((
(** Start from the menu with the food on (14, 11), straight above the
    head. *)
Definition start_frame : Frame := frame_of [KEYDOWN K_RETURN] 16 347.

(** In wrap mode: eat at (14, 11) and (14, 10), go up and leave the grid
    through the top, eating the food on (14, 23) when the head is stored
    at (14, -1); the next food lands on (14, 23) again.  Then go right,
    up and left, so that one step down leads back to (14, -1). *)
Definition bite_trace : list Frame :=
  [ start_frame;
    frame_of [KEYDOWN K_UP] 100 346;
    frame_of [] 100 356 ]
  ++ replicate 10 (frame_of [] 84 0)
  ++ [ frame_of [] 84 354;
       frame_of [KEYDOWN K_RIGHT] 84 0;
       frame_of [KEYDOWN K_UP] 84 0;
       frame_of [KEYDOWN K_LEFT] 84 0 ].

(** The state after a tick, and after a list of frames; the state is
    returned unchanged when the run does not complete. *)
Definition after_tick (r : Rand) (g : Game.t) : Game.t :=
  match Game.step_logic r g with
  | Ok g' => g'
  | Raise _ => g
  end.

Definition after_frames (fuel : nat) (fs : list Frame) (g : Game.t) : Game.t :=
  default g (run_frames fuel fs g).

(** The state left by one frame of a loop, [g] itself when the frame does
    not complete. *)
Definition frame_result (o : option (result (Game.t * bool))) (g : Game.t)
    : Game.t :=
  match o with
  | Some (Ok (g', _)) => g'
  | _ => g
  end.

(** The inputs of a tick in which every gold roll fails and every spawn
    takes the first free cell. *)
Definition tick0 : Rand := mkRand 0 1 (pick 0) (pick 0).

(** The inputs of a tick in which every gold roll succeeds. *)
Definition lucky_tick : Rand := mkRand 5 0 (mkDraw 0 0 5) (mkDraw 0 0 5).

(** Without wrap: start from the menu, turn up and run to the top row. *)
Definition wall_trace : list Frame :=
  [ frame_of [KEYDOWN K_RETURN] 16 0;
    frame_of [KEYDOWN K_UP] 1250 0 ].

(** The frame that follows [start_frame]: turn up with 195 ms on the
    clock; the food eaten at (14, 11) is replaced on (14, 10). *)
Definition eat_frame : Frame := frame_of [KEYDOWN K_UP] 195 346.


(** The state left by [eat_frame]. *)
Definition eat_frame_result : Game.t :=
  frame_result
    (Game.run_frame 5 eat_frame (after_frames 5 [start_frame] wrap_game))
    wrap_game.

(** A state with a gold food straight ahead of the head: the start state
    without wrap, turned up, with the food slot overwritten. *)
Definition gold_state : Game.t :=
  Game.set_food (Some (mkFood (14, 11) KGold 0))
    (Game.handle_turn_keys K_UP (Game.set_state Playing no_wrap_game)).

(** A state with a normal food in the slot, head at (14, 12) turned up. *)
Definition fed_state : Game.t :=
  Game.handle_turn_keys K_UP (Game.set_state Playing no_wrap_game).

(** A state whose snake covers the whole grid. *)
Definition full_board_state : Game.t :=
  Game.set_snake (Snake.mk Game.grid_cells RIGHT) no_wrap_game.

(** The four directions of the keyboard. *)
Definition unit_dir (d : Vec2) : Prop :=
  d = UP \/ d = DOWN \/ d = LEFT \/ d = RIGHT.

(** Consecutive cells of a body are one grid step apart, in the stored
    coordinates. *)
Definition contiguous (l : list Vec2) : Prop :=
  forall (i : nat) (a b : Vec2),
    l !! i = Some a -> l !! S i = Some b -> cell_distance a b = 1.

(** The body that a tick stores, from the head [h], the direction [dv],
    the old body and what was eaten. *)
Definition moved_body (k : option Kind) (h dv : Vec2) (l : list Vec2)
    : list Vec2 :=
  match k with
  | None => removelast ((h.1 + dv.1, h.2 + dv.2) :: l)
  | Some KNormal => (h.1 + dv.1, h.2 + dv.2) :: l
  | Some KGold =>
      (h.1 + dv.1 + dv.1, h.2 + dv.2 + dv.2)
      :: (h.1 + dv.1, h.2 + dv.2) :: l
  end.

(** There is a food, and it lies on a cell of the grid. *)
Definition fed (g : Game.t) : Prop :=
  exists f, Game.food g = Some f /\ in_grid (pos f).

(** The snake has at least its three initial cells, and the score counts
    ten points for every cell gained. *)
Definition grown (g : Game.t) : Prop :=
  (3 <= length (Snake.body (Game.snake g)))%nat
  /\ Game.score g
     = 10 * (Z.of_nat (length (Snake.body (Game.snake g))) - 3).

(** The tick rate is within the bounds of the mode, and the menu cursor is
    on one of the five items. *)
Definition tuned (g : Game.t) : Prop :=
  (BASE_FPS (Game.mode g) <= Game.current_fps g
   <= MAX_FPS_CAP (Game.mode g))%Q
  /\ 0 <= Game.menu_index g < 5.

(** The snake heads in one of the four directions and its body is a
    path. *)
Definition on_track (g : Game.t) : Prop :=
  unit_dir (Snake.dir (Game.snake g))
  /\ contiguous (Snake.body (Game.snake g)).





(** The mode one step further in the list easy, normal, hard, cyclically;
    [forward = false] is one step back. *)
Definition mode_after (forward : bool) (m : Mode) : Mode :=
  match forward, m with
  | true, Easy => Normal | true, Normal => Hard | true, Hard => Easy
  | false, Easy => Hard | false, Normal => Easy | false, Hard => Normal
  end.

(** The states used to instantiate the properties below. *)
Definition bite_state : Game.t := after_frames 5 bite_trace wrap_game.

Definition wall_state : Game.t := after_frames 20 wall_trace no_wrap_game.

Definition mode_menu_state : Game.t := Game.set_menu_index 1 wrap_game.

Definition sound_menu_state : Game.t := Game.set_menu_index 3 wrap_game.

(** * Properties *)

Import Game.

(** ** [Snake] *)

Lemma opposite_neg (d : Vec2) : opposite d (- d.1, - d.2) = true.
Proof.
  unfold opposite; simpl.
  rewrite !Z.opp_involutive, !Z.eqb_refl. reflexivity.
Qed.

(** C8. Turning to the exact opposite of the current direction, that is to
    [(-dx, -dy)] when the direction is [(dx, dy)], leaves the direction of
    the snake as it was (and the body too). *)
Theorem turn_opposite_rejected (s : Snake.t) :
  Snake.turn (- (Snake.dir s).1, - (Snake.dir s).2) s = s
  /\ Snake.dir (Snake.turn (- (Snake.dir s).1, - (Snake.dir s).2) s)
     = Snake.dir s.
Proof.
  unfold Snake.turn. rewrite opposite_neg. split; reflexivity.
Qed.

Lemma head_next_head (s : Snake.t) (h : Vec2) :
  Snake.head s = Ok h ->
  Snake.next_head s = Ok (h.1 + (Snake.dir s).1, h.2 + (Snake.dir s).2).
Proof. unfold Snake.next_head. intros ->. reflexivity. Qed.

Lemma next_head_inv (s : Snake.t) (n : Vec2) :
  Snake.next_head s = Ok n ->
  exists h, Snake.head s = Ok h
            /\ n = (h.1 + (Snake.dir s).1, h.2 + (Snake.dir s).2).
Proof.
  unfold Snake.next_head. destruct (Snake.head s) as [h|e]; simpl.
  - intros [= <-]. eauto.
  - discriminate.
Qed.

Lemma move_ok (grow : bool) (s : Snake.t) (n : Vec2) :
  Snake.next_head s = Ok n ->
  Snake.move grow s
  = Ok (Snake.mk (if grow then n :: Snake.body s
                  else removelast (n :: Snake.body s)) (Snake.dir s)).
Proof. unfold Snake.move. intros ->. reflexivity. Qed.

Lemma head_nonempty (s : Snake.t) (h : Vec2) :
  Snake.head s = Ok h -> exists tl, Snake.body s = h :: tl.
Proof.
  unfold Snake.head. destruct (Snake.body s); [discriminate|].
  intros [= ->]. eauto.
Qed.

(** ** [spawn_food] *)

(** Either the board is full and nothing changes, or only the food slot is
    written. *)
Lemma spawn_food_cases (d : Draw) (b : bool) (g : Game.t) :
  spawn_food d b g = g
  \/ exists p,
       (spawn_food d b g = set_food (Some (mkFood p KNormal 0)) g)
       \/ (spawn_food d b g = set_food (Some (mkFood p KGold (d_time d))) g
           /\ b = false /\ Qltb (d_random d) GOLD_CHANCE = true
           /\ food g = None).
Proof.
  unfold spawn_food.
  destruct (free_cells (snake g)) as [|c0 l] eqn:Hfree; [left; reflexivity|].
  right.
  set (p := default c0 _). exists p.
  destruct b; simpl; [left; reflexivity|].
  destruct (Qltb (d_random d) GOLD_CHANCE); simpl; [|left; reflexivity].
  case_bool_decide as Hnone; [|left; reflexivity].
  right. repeat split.
  destruct (food g); [|reflexivity].
  exfalso. apply Hnone. eauto.
Qed.

(** [spawn_food] writes no attribute but [food]. *)
Lemma spawn_food_frame (d : Draw) (b : bool) (g : Game.t) :
  let g' := spawn_food d b g in
  mode g' = mode g /\ wrap_on g' = wrap_on g /\ state g' = state g
  /\ save_sound g' = save_sound g /\ sound_enabled g' = sound_enabled g
  /\ sound_ok g' = sound_ok g /\ records g' = records g
  /\ snake g' = snake g /\ score g' = score g
  /\ current_fps g' = current_fps g /\ logic_acc g' = logic_acc g
  /\ game_over_reason g' = game_over_reason g /\ best g' = best g
  /\ menu_index g' = menu_index g.
Proof.
  intros g'. subst g'.
  destruct (spawn_food_cases d b g) as [->|[p [->|[-> _]]]];
    repeat split; reflexivity.
Qed.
))
## Task
Scan the listing above for the line that has "Definition after_frames (fuel", then copy exactly from that line through the line that has "clock; the food".

## Your solution
Definition after_frames (fuel : nat) (fs : list Frame) (g : Game.t) : Game.t :=
  default g (run_frames fuel fs g).

(** The state left by one frame of a loop, [g] itself when the frame does
    not complete. *)
Definition frame_result (o : option (result (Game.t * bool))) (g : Game.t)
    : Game.t :=
  match o with
  | Some (Ok (g', _)) => g'
  | _ => g
  end.

(** The inputs of a tick in which every gold roll fails and every spawn
    takes the first free cell. *)
Definition tick0 : Rand := mkRand 0 1 (pick 0) (pick 0).

(** The inputs of a tick in which every gold roll succeeds. *)
Definition lucky_tick : Rand := mkRand 5 0 (mkDraw 0 0 5) (mkDraw 0 0 5).

(** Without wrap: start from the menu, turn up and run to the top row. *)
Definition wall_trace : list Frame :=
  [ frame_of [KEYDOWN K_RETURN] 16 0;
    frame_of [KEYDOWN K_UP] 1250 0 ].

(** The frame that follows [start_frame]: turn up with 195 ms on the
    clock; the food eaten at (14, 11) is replaced on (14, 10). *)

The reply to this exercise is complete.